Well-documented perspectives that can classified as denialism are: creationism, climate change denial, people who think the moon landing was a hoax, flat earthers, “birthers,” anti-vaxxers, people who doubt links between smoking and cancer or HIV and AIDS, holocaust deniers, 9/11 truthers, etc. We’ve all met people who are dogmatic about absurdities and seemingly impervious to contradictory evidence. And it’s very easy to come up with rational explanations for their irrationality. Still, I’ve never felt like I really understood where they’re coming from.

 

Irrationality in response to emotional trauma is easy to understand.

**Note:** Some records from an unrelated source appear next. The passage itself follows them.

Lemma deliver_ok net net' : net_ok net → deliver net = Some net' → net_ok net'.
Proof.
  intros Hn. unfold deliver. destruct (l_flight _) as [x|] eqn:Hx; [|done]. simpl.
  destruct (reply_sent_ok _ x (ok_serving net Hn) Hx) as (sv & E1 & Hg & Hin). rewrite E1. simpl.
  destruct (ok_replies net Hn x Hin) as (n & m & Hm & Hh & Hans).
  assert (net_ok (set_server sv net)) as Hn' by (by eapply set_server_ok).
  destruct (client_back n m x Hh) as (y & Ey & Eb). rewrite Ey.
  destruct (n_waiting net !! n) as [[c id]|] eqn:Ew; [|by intros [= <-]].
  destruct (operation c id _) as [op|] eqn:Eop; [|done]. simpl. destruct op; [done..|].
  destruct (client_step c _ _) as [net1|] eqn:E2; [|done]. simpl. intros [= <-].
  eapply outcome_ok; [exact Hn' | exact E2 |]. intros _. split; [done|]. intros p m' Hp Hm'.
  destruct (ok_waiting net Hn n c id Ew) as (p0 & m0 & Hp0 & Hm0 & Hc0). simpl in Hp.
  assert (p0 = p) as -> by congruence. assert (m' = m) as -> by congruence. by apply (answers_body m x).
Qed.

(** ** Services come and go *)

Abbreviation Dir := (Services PM (Route P msg) (ServerEnv P msg)).
Abbreviation Reg := (ReplyOps.Sys unit msg).
Implicit Types (v : Dir) (z : Reg).

(** A service as its constructor leaves it. *)
Definition new_service_at (x : ServiceBox P msg) : Prop :=
  sx_current x = 0 ∧
  ∃ ctx b, ctx ≠ 0 ∧
    sx_replier x = ReplyOps.mkSys (mkReply b (Some []) ∅ SendQueueMtx.new (Some ctx) true None None {[ctx]}) [].

Lemma constructed uri serverID dial fresh fresh' order order' (x : ServiceBox P msg) :
  ServiceBoxOps.new_service_box nng_open make_connector pf uri serverID dial (inr fresh) (inr fresh') None order order' = Ret x →
  fresh' ≠ 0 → new_service_at x.
Proof.
  intros E Hz. unfold ServiceBoxOps.new_service_box, ServiceBoxOps.new_replier, mbind, result_bind in E.
  destruct (if negb _ then _ else _) as [reg| |]; [|done..].
  destruct (SocketOps.open_socket _ _ _ _) as [k| |]; [|done..]. simpl in E.
  destruct (SendBoxOps.Publish_Box _) as [pb| |]; [|done..]. destruct (RecvBoxOps.Pull_Box _) as [q| |]; [|done..].
  unfold RouteOps.init, zoom in E. destruct (BundleOps.listen _ _ _ _ _ _) as [[u| |] b]; [|done..]. injection E as <-.
  split; [done|]. exists fresh', (SocketOps.isReady (b_query b)). split; [done|]. simpl. unfold ReplyOps.set_ready. simpl.
  by rewrite difference_empty_L, union_empty_r_L.
Qed.

Lemma new_service_holds held k (x : ServiceBox P msg) : new_service_at x → holds held k x.
Proof.
  intros [Ec (ctx & b & Hz & Ey)]. split; [split; unfold owned, unread, reply_of; rewrite ?Ec, ?Ey; simpl; try done|..].
  - apply NoDup_singleton.
  - intros i ->%list_elem_of_singleton. split; [done | by apply elem_of_singleton].
  - intros i Hi. by apply elem_of_nil in Hi.
  - unfold unread, reply_of. rewrite Ey. simpl. intros i m q Hi. by apply elem_of_nil in Hi.
  - unfold unsent, reply_of. rewrite Ey. simpl. intros i m q Hi. by apply elem_of_nil in Hi.
Qed.

Lemma stop_ok k net : net_ok net → net_ok (stop_service k net).
Proof.
  intros [H1 H2 H3 H4 H5 H6 H7]. split; simpl; try done.
  - intros k' ctx q [Hq _]%map_lookup_filter_Some. by eapply H6.
  - intros k' x [_ Hx]%lookup_delete_Some. eapply holds_less; [by apply H7|]. by intros ctx q [? _]%map_lookup_filter_Some.
Qed.

(** The directory goes on: its routes are kept, or new. *)
Lemma set_directory_ok v net :
  net_ok net → ServicesFacts.reached pf v → ServicesRoutes.kept (sv_services (n_server net)) v → net_ok (set_directory v net).
Proof.
  intros [H1 H2 [H3 H3'] H4 H5 H6 H7] Hv Hk. split; simpl; try done.
  - intros k r x Hr Hx. destruct (Hk k r Hr) as [Hr'|Hnew]; [by eapply H4|].
    rewrite (ServicesRoutes.brand_new_silent nng_open make_connector pf r Hnew) in Hx. by apply elem_of_nil in Hx.
  - intros k ctx q [Hq _]%map_lookup_filter_Some. by eapply H6.
  - intros k x Hx. eapply holds_less; [by apply H7|]. by intros ctx q [? _]%map_lookup_filter_Some.
Qed.

(** *** The communicator of the directory *)

Lemma run_out_Inv fresh fuel n : ∀ z z',
  ReplyFacts.Inv (ReplyOps.y_reply z) (ReplyOps.y_threads z) → run_out fresh fuel n z = Some z' →
  ReplyFacts.Inv (ReplyOps.y_reply z') (ReplyOps.y_threads z').
Proof.
  induction fuel as [|fuel IH]; intros z z' HI; simpl; (destruct (_ <=? _)%nat; [by intros [= <-]|]); [done|].
  destruct (ReplyOps.step fresh z (ReplyOps.ERun n)) as [[z1| |]|] eqn:E; simpl; try done. apply IH.
  by apply (ReplyFacts.reply_step_ok fresh z _ _ HI E).
Qed.

Lemma register_callback_Inv fresh e z z' :
  ReplyFacts.Inv (ReplyOps.y_reply z) (ReplyOps.y_threads z) → e ≠ ReplyOps.EExpire → reply_callback fresh e z = Some z' →
  ReplyFacts.Inv (ReplyOps.y_reply z') (ReplyOps.y_threads z').
Proof.
  intros HI He. unfold reply_callback. destruct (ReplyOps.step fresh z e) as [[z1| |]|] eqn:E; cbn [mbind option_bind returned]; try done.
  apply run_out_Inv. by apply (ReplyFacts.reply_step_ok fresh z _ e HI E).
Qed.

(** Only the query that arrives is new. *)
Lemma register_received fresh m z z' ctx :
  ReplyOps.y_threads z = [] → p_handler (ReplyOps.y_reply z) = Some tt → p_recv_ctx (ReplyOps.y_reply z) = Some ctx →
  reply_callback fresh (ReplyOps.EReceived success m) z = Some z' →
  p_ready (ReplyOps.y_reply z') = p_ready (ReplyOps.y_reply z) ∧ p_handler (ReplyOps.y_reply z') = Some tt
  ∧ p_unresponded (ReplyOps.y_reply z') = {[ctx]} ∪ p_unresponded (ReplyOps.y_reply z).
Proof.
  destruct z as [[rdy h unr ob rc rcv sc fl op] ts]. simpl. intros -> -> ->. unfold reply_callback.
  destruct (decide (fresh = 0 ∨ fresh ∈ op)) as [Hf|Hf]; [unfold ReplyOps.step; simpl; by rewrite bool_decide_true|].
  unfold ReplyOps.step at 1. simpl. rewrite bool_decide_false by done. destruct rcv; [|done]. simpl.
  rewrite run_one by done. simpl. rewrite run_one by done. simpl. by intros [= <-].
Qed.

Lemma register_sends fresh z z' :
  ReplyOps.y_threads z = [] → p_handler (ReplyOps.y_reply z) = Some tt →
  reply_callback fresh (ReplyOps.ESent success) z = Some z' →
  p_ready (ReplyOps.y_reply z') = p_ready (ReplyOps.y_reply z) ∧ p_handler (ReplyOps.y_reply z') = Some tt
  ∧ p_unresponded (ReplyOps.y_reply z') = p_unresponded (ReplyOps.y_reply z).
Proof.
  destruct z as [[rdy h unr ob rc rcv sc fl op] ts]. simpl. intros -> ->. unfold reply_callback.
  destruct (decide (fresh = 0 ∨ fresh ∈ op)) as [Hf|Hf]; [unfold ReplyOps.step; simpl; by rewrite bool_decide_true|].
  unfold ReplyOps.step at 1. simpl. rewrite bool_decide_false by done. destruct fl; [|done]. simpl.
  rewrite run_one by done. simpl. unfold SendQueueMtx.consume. destruct ob as [[|[c' m'] deq] b]; simpl; [by intros [= <-]|].
  rewrite run_one by done. simpl. by intros [= <-].
Qed.

(** A context that receives has no query that waits for an answer. *)
Lemma receiving_idle z ctx :
  ReplyFacts.Inv (ReplyOps.y_reply z) (ReplyOps.y_threads z) → p_recv_ctx (ReplyOps.y_reply z) = Some ctx →
  ctx ∉ p_unresponded (ReplyOps.y_reply z).
Proof.
  intros HI Hc Hu. pose proof (ReplyFacts.inv_owns _ _ _ HI ctx) as Ho. unfold ReplyFacts.owns in Ho.
  rewrite Hc, ReplyFacts.one_true, (ReplyFacts.one_true (ctx ∈ _)) in Ho by done.
  pose proof (ReplyFacts.one_le (ctx ∈ p_open (ReplyOps.y_reply z))). lia.
Qed.

(** The communicator goes on by itself. *)
Lemma set_register_reached v z :
  ServicesFacts.reached pf v → ReplyFacts.Inv (ReplyOps.y_reply z) (ReplyOps.y_threads z) →
  p_ready (ReplyOps.y_reply z) = p_ready (ReplyOps.y_reply (en_register (v_env v))) →
  p_handler (ReplyOps.y_reply z) = Some tt →
  p_unresponded (ReplyOps.y_reply (en_register (v_env v))) ⊆ p_unresponded (ReplyOps.y_reply z) →
  ServicesFacts.reached pf (set_register z v).
Proof.
  intros Hv HI Hr Hh Hu. pose proof (ServicesFacts.reached_Inv _ _ Hv) as HV.
  destruct (ServicesFacts.inv_env _ HV) as [O1 O2 O3 O4 O5]. apply ServicesFacts.reached_env; [done|]. split.
  - split; simpl; [done | congruence | done..].
  - eapply Forall_impl; [exact (ServicesFacts.inv_awaiting _ HV)|]. intros spec Hin. simpl in *. by apply Hu.
Qed.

In his book Denialism: How Irrational Thinking Harms the Planet and Threatens Our Lives, author Michael Specter notes: “We have all been in denial at some point in our lives; faced with truths too painful to accept, rejection often seems the only way to cope. Under those circumstances, facts, no matter how detailed or irrefutable, rarely make a difference” (2009:3). Yet some forms of denial, like “moon landing skeptics,” aren’t particularly tied to strong negative emotions or personal suffering.

 

Undoubtedly, tons of psychological and sociological studies have been conducted on this phenomenon, and I’m simply unaware of them. I would speculate that a denialist’s personal identity gets inseparably intertwined with his or her “strange” beliefs; to abandon the belief would be to lose his or her sense of purpose or self – but I’m way beyond my field of expertise with this speculation.

 

Donald Prothero’s Reality Check: How Science Deniers Threaten Our Future is an excellent overview of the many forms of American denialism. Michael Shermer’s foreword to Prothero’s book includes the best explanation of the process of denialist reasoning I know of:

“Denialism is typically driven by ideology, politics, or religious beliefs, in which the commitment to the belief takes precedence over the evidence for or against it. Belief comes first, reasons for belief follow, and those reasons are winnowed to assure that the belief is always supported” (Prothero 2013:xiii).

 

Shermer describes a pretty sophisticated and self-reinforcing system of denial. As someone who values empirical evidence above all else, it’s hard to accept this perversion of the scientific method. For me, reliable facts are the objective – even if they only lead to an ambiguous or tentative conclusion. For a denialist, sustaining a preconceived “conclusion” is the objective – even if evidence must be ignored or forced through the narrow funnel of belief. I guess I can understand that, even as I fervently disagree with it.

 

Interestingly, both books cited above include “Threaten” in their titles. Do you see denialism as a threat or harmless oddity?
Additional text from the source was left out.